Sunday, September 15, 2013

One and Done!?!?!

Going into this marathon Alice and I kept saying, "one and done."  She still holds firm to that belief.  I, on the other hand, am not convinced I'm done with marathons. (We'll see what happens on race day ha ha)  I don't know if this "I'll do another marathon" is really just the excitement of my 1st marathon, actually making it through the training so far, doing something I still can't believe I'm doing-successfully, or enjoying this all, but it is my current thought.  While I've had some tough times in my training, I can honestly say I've enjoyed the training process.  In fact, I'm already sad that it's almost over.  It's like Christmas or a vacation....you anticipate and build up to it and then it's gone in the blink of an eye.  Since early June I have tailored my days and activities around this marathon.  When making plans I would think about the run I had that day or the next, but it wasn't an inconvenience, it was a focus for me. 
Like with yoga, it took me a while to really learn to clear my head.  I'm finally in a place where I can be completely void of thought.  When I start a run I get into a zone where I'm completely present in the moment.  I'm not thinking of to-do lists (although I love them), work, etc.
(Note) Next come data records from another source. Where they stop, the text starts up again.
(* ===== verification/ByteTrack.v ===== *)
(** ByteTrack, [nexus-tracker/src/bytetrack.rs] with its configuration in
    [nexus-config/src/tracker.rs]: one [update] per analysed frame of a camera.

    Instants are nanoseconds of the monotonic clock. [f32::hypot] is a function of the platform's
    C library and a parameter. The vectors [det_used] and [track_matched] and the detections,
    whose attributes are moved out when they are matched, are one state, [Assoc], that the
    passes hand on. *)
From S2P Require Import Prelude Float Types Alert Order.

(** ** Configuration *)

Record ByteTrackConfig := mkByteTrack {
  high_confidence : f32;
  low_confidence : f32;
  match_iou_threshold : f32;
  max_lost_frames : Z;
  confirm_frames : Z;
  tentative_max_missed_frames : Z;
  display_smoothing_alpha : f32;
  motion_match_box_lengths_per_sec : f32;
  spatial_bucket_size_px : option Z;
}.

(** The literals [0.1], [0.15], [0.3], [0.4] and [0.6]. *)
Definition f_01 : f32 := flit 13421773 (-27).
Definition f_015 : f32 := flit 10066330 (-26).
Definition f_03 : f32 := flit 10066330 (-25).
Definition f_04 : f32 := flit 13421773 (-25).
Definition f_06 : f32 := flit 10066330 (-24).
Definition f_1 : f32 := f32_of_Z 1.
Definition f_2 : f32 := f32_of_Z 2.

Definition config_default : ByteTrackConfig :=
  mkByteTrack f32_half f_01 f_03 30 1 3 f_06 (f32_of_Z 3) None.

(** ** State *)

Inductive Lifecycle := Tentative | Confirmed | Lost.

#[export] Instance Lifecycle_eq_dec : EqDecision Lifecycle.
Proof. solve_decision. Defined.

Record TrackState := mkTrack {
  t_id : Z;
  t_label : string;
  t_bbox : BBox;
  display_bbox : BBox;
  t_confidence : f32;
  velocity_x : f32;
  velocity_y : f32;
  t_age_frames : Z;
  hit_streak : Z;
  missed_frames : Z;
  born_at : Z;
  last_matched_at : Z;
  matched_bbox : BBox;
  match_interval : f32;
  hits : Z;
  lifecycle : Lifecycle;
  t_attributes : gmap string JsonValue;
}.

Record ByteTrackState := mkState {
  next_id : Z;
  tracks : list TrackState;
  last_update : option Z;
}.

Definition new : ByteTrackState := mkState 1 [] None.

(** ** Boxes *)

Definition predict (b : BBox) (vx vy : f32) : BBox :=
  mkBBox (f32_add (x1 b) vx) (f32_add (y1 b) vy) (f32_add (x2 b) vx) (f32_add (y2 b) vy).

Definition blend (new prior : BBox) (alpha : f32) : BBox :=
  let inv := f32_sub f_1 alpha in
  let mix a b := f32_add (f32_mul alpha a) (f32_mul inv b) in
  mkBBox (mix (x1 new) (x1 prior)) (mix (y1 new) (y1 prior)) (mix (x2 new) (x2 prior)) (mix (y2 new) (y2 prior)).

(** The larger side. *)
Definition box_length (b : BBox) : f32 := fmax (f32_sub (x2 b) (x1 b)) (f32_sub (y2 b) (y1 b)).

Definition MOTION_MATCH_MAX_GAP : Z := millis 2500.
Definition MOTION_MATCH_MAX_FRAMES : Z := 4.
Definition MOTION_MATCH_MIN_SPEED : f32 := f_015.
Definition MOTION_MATCH_MIN_STEP : f32 := f_01.
Definition MOTION_MATCH_BACKWARD_SLACK : f32 := f_01.

(** ** One match *)

(** The velocity after a match, with the interval it was measured over. *)
Definition match_velocity (t : TrackState) (b : BBox) (motion : option Z) : f32 * f32 * f32 :=
  match motion with
  | Some now =>
      let secs := as_secs_f32 (sat_sub now (last_matched_at t)) in
      if fgt secs fzero then
        let weight :=
          if fgt (match_interval t) fzero then fclamp f_04 f_1 (f32_div (f32_mul f_04 secs) (match_interval t))
          else f_04 in
        let dx := f32_div (f32_sub (x1 b) (x1 (matched_bbox t))) secs in
        let dy := f32_div (f32_sub (y1 b) (y1 (matched_bbox t))) secs in
        (f32_add (velocity_x t) (f32_mul weight (f32_sub dx (velocity_x t))),
         f32_add (velocity_y t) (f32_mul weight (f32_sub dy (velocity_y t))), secs)
      else (velocity_x t, velocity_y t, match_interval t)
  | None =>
      (f32_add (f32_mul f_06 (velocity_x t)) (f32_mul f_04 (f32_sub (x1 b) (x1 (t_bbox t)))),
       f32_add (f32_mul f_06 (velocity_y t)) (f32_mul f_04 (f32_sub (y1 b) (y1 (t_bbox t)))), match_interval t)
  end.

Definition apply_match (t : TrackState) (d : Detection) (confirm : Z) (alpha : f32) (motion : option Z) : TrackState :=
  let '(vx, vy, interval) := match_velocity t (d_bbox d) motion in
  let streak := usat_add 32 (hit_streak t) 1 in
  let life :=
    match lifecycle t with
    | Tentative => if confirm <=? streak then Confirmed else Tentative
    | Lost => Confirmed
    | Confirmed => Confirmed
    end in
  mkTrack (t_id t) (t_label t) (d_bbox d) (blend (d_bbox d) (display_bbox t) alpha) (d_confidence d) vx vy
    (t_age_frames t) streak 0 (born_at t) (last_matched_at t) (d_bbox d) interval (usat_add 32 (hits t) 1) life
    (d_attributes d).

(** ** Association *)

Record Assoc := mkAssoc {
  a_tracks : list TrackState;
  a_dets : list Detection;
  det_used : list bool;
  track_matched : list bool;
}.

(** A candidate: its score, the track's index and the detection's. *)
Definition Pair : Type := f32 * nat * nat.
Definition score (p : Pair) : f32 := p.1.1.
Definition p_track (p : Pair) : nat := p.1.2.
Definition p_det (p : Pair) : nat := p.2.

Definition flagged (l : list bool) (i : nat) : bool := default false (l !! i).

Definition take_attributes (d : Detection) : Detection :=
  mkDetection (d_label d) (d_confidence d) (d_bbox d) ∅.

(** One pair of the sorted candidates. *)
Definition take_pair (confirm : Z) (alpha : f32) (motion : option Z) (s : Assoc) (p : Pair) : Assoc :=
  if flagged (track_matched s) (p_track p) || flagged (det_used s) (p_det p) then s
  else
    match a_tracks s !! p_track p, a_dets s !! p_det p with
    | Some t, Some d =>
        mkAssoc (<[p_track p := apply_match t d confirm alpha motion]> (a_tracks s))
                (<[p_det p := take_attributes d]> (a_dets s))
                (<[p_det p := true]> (det_used s)) (<[p_track p := true]> (track_matched s))
    | _, _ => s
    end.

Definition CellMap : Type := gmap (Z * Z) (list nat).

Definition cell_of (cell : f32) (b : BBox) : Z * Z :=
  let '(cx, cy) := center b in (floor_i32 (f32_div cx cell), floor_i32 (f32_div cy cell)).

Definition build_grid (cell : f32) (dets : list Detection) (idx : list nat) : CellMap :=
  foldl (fun g i =>
    match dets !! i with
    | Some d => let key := cell_of cell (d_bbox d) in <[key := default [] (g !! key) ++ [i]]> g
    | None => g
    end) ∅ idx.

(** [i32] addition, as the release build has it. *)
Definition i32_add (a b : Z) : Z := (a + b + 2 ^ 31) mod 2 ^ 32 - 2 ^ 31.

(** The cells around a centre, [dy] outside and [dx] inside. *)
Definition neighbours (g : CellMap) (c : Z * Z) : list nat :=
  mjoin ((fun dy => mjoin ((fun dx => default [] (g !! (i32_add c.1 dx, i32_add c.2 dy))) <$> [-1; 0; 1])) <$> [-1; 0; 1]).

(** The detections a track scans. *)
Definition scan (bucket : option Z) (dets : list Detection) (idx : list nat) : TrackState -> list nat :=
  match bucket with
  | Some px =>
      if 0 <? px then
        let cell := f32_of_Z px in
        let g := build_grid cell dets idx in
        fun t => neighbours g (cell_of cell (t_bbox t))
      else fun _ => idx
  | None => fun _ => idx
  end.

Definition consider (s : Assoc) (threshold : f32) (k : nat) (t : TrackState) (i : nat) : option Pair :=
  match a_dets s !! i with
  | Some d =>
      if flagged (det_used s) i || negb (str_eqb (d_label d) (t_label t)) then None
      else
        let o := iou (t_bbox t) (d_bbox d) in
        if fgt o fzero && fge o threshold then Some (o, k, i) else None
  | None => None
  end.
I've also learned to really listen to my body and I'm getting good and figuring out what I need and what I can handle.  With my head being clear I'm finding I'm more relaxed and have better form.  Better form has led to fewer injuries and better times.  Prior to being able to clear my head I would finish a run stressed out because I was thinking of a million things, my jaw and shoulders would be tense from everything I was thinking about, and I wouldn't enjoy my runs.  (Don't get me wrong, there are times when I am completely dying on a run and hating every minute-see my post "DNF," but I'm aware of why since I'm paying more attention to myself as a runner)  I never thought I'd say it, but I'm a runner!  (Not one of those weird runners tho ha ha!)
I want to enjoy my last few weeks of training so I'm really trying to stay present in my training (when I'm not running) instead of looking at the end and how I'm sad it's almost done. 
It's funny how my thinking has changed as my training progressed.  In the beginning, training for 18 weeks seemed like a lifetime.  Going on a 14 mile run scared me, now they're "nothing."  Week 15 seemed like a goal I'd never get to and here it is.
I honestly believe if you believe in yourself you can run a marathon.  I can't say it enough....small bites-nobody is asking you to get up one day and run 26.2 miles.  Following a program helped me stay focused and made training foolproof.  Just when you think you can't handle another long run you drop down your mileage for a week and gain back your confidence and then you're fine again!  On my 18 mile run last week I felt amazing!  After it was done, I really thought I could do another 8.2 miles-I never thought I could/would EVER say that when I was starting the training!  Training for this marathon has taught me a lot about myself and what I'm really able to do.  (I won't start getting sentimental yet...but get ready for it when I finish! ha ha)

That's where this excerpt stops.